Bengali (Bangla) Analyzer

This package provides an analyzer for Bengali (Bangla) language. We have gone through a dictionary entry based approach with grammatical sanitizing for this project. Here in our implementation we have 5 different type of entities:

  • Prefix: Prefix or উপসর্গ is a substring in a word that generally does not hold a meaning of its own but when added to a word that has its own meaning, gets a new definition on it.

  • Suffix: Suffix or অনুসর্গ is a trailing substring in a word that generally does not hold a meaning of its own but when added to a word that has its own meaning, gets a new definition on it.

  • Verb: Any word or group of words that describe the action, state or occurrence of an event in a Bengali sentence. For example - খাওয়া, চলে যাওয়া etc. etc .

  • Non-verb: Any other remaining parts of speech that are not recognized as a verb in a Bengali sentence.
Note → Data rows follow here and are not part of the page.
(* ===== verification/Snowy.v ===== *)
(** * The encrypted stream (tunnel/src/common.rs)

    [SnowyStream]: bytes in TLS application-data records, encrypted by Noise, over a TCP socket.
    The [AsyncRead] and [AsyncWrite] implementations are poll functions on an explicit state.
    Noise ([snow]) and the record parser ([rustls]) are parameters; the socket is a script of the
    results its polls return. *)
From S2P Require Import Prelude.
From stdpp Require Import strings.
From S2P Require Import Stream Tls.
Open Scope Z_scope.

(** [Poll]. *)
Inductive poll (A : Type) := Ready (a : A) | NotReady.
Arguments Ready {_} _.
Arguments NotReady {_}.

(** ** Half-closed states *)

Inductive SnowyState := Streaming | ReadShutdown | WriteShutdown | FullyShutdown.

Definition shutdown_read (s : SnowyState) : SnowyState :=
  match s with WriteShutdown | FullyShutdown => FullyShutdown | _ => ReadShutdown end.
Definition shutdown_write (s : SnowyState) : SnowyState :=
  match s with ReadShutdown | FullyShutdown => FullyShutdown | _ => WriteShutdown end.
Definition writeable (s : SnowyState) : bool :=
  match s with WriteShutdown | FullyShutdown => false | _ => true end.
Definition readable (s : SnowyState) : bool :=
  match s with ReadShutdown | FullyShutdown => false | _ => true end.

(** ** The socket *)

(** What one [poll_read] and one [poll_write] of the socket return; a chunk is cut to the room the
    caller offers, the empty chunk is the end of the stream, which every later read meets again. *)
Inductive read_result := Chunk (b : list Z) | ReadError (e : io_error) | ReadPending.
Inductive write_result := Accept (n : nat) | WriteError (e : io_error) | WritePending.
For example - আমি, খুব, তারা, বাংলা, বয়স, etc. etc.

  • Special entity: As the name suggests, a special entity can be a special date (for example, ২১ শে ফেব্রুয়ারী which is the International Mother Language Day), a person (for example - ড. মুহাম্মদ জাফর ইকবাল a famous author of science fictions and well-known professor), institute (for example - জাবি which is the abbreviation of Jahangirnagar University) or any other multi-word single entity.

  • Composite word: Our structural definition of composite Bengali word is - prefix (optional) + (One or) Multiple stand-alone Bengali words + suffix (optional)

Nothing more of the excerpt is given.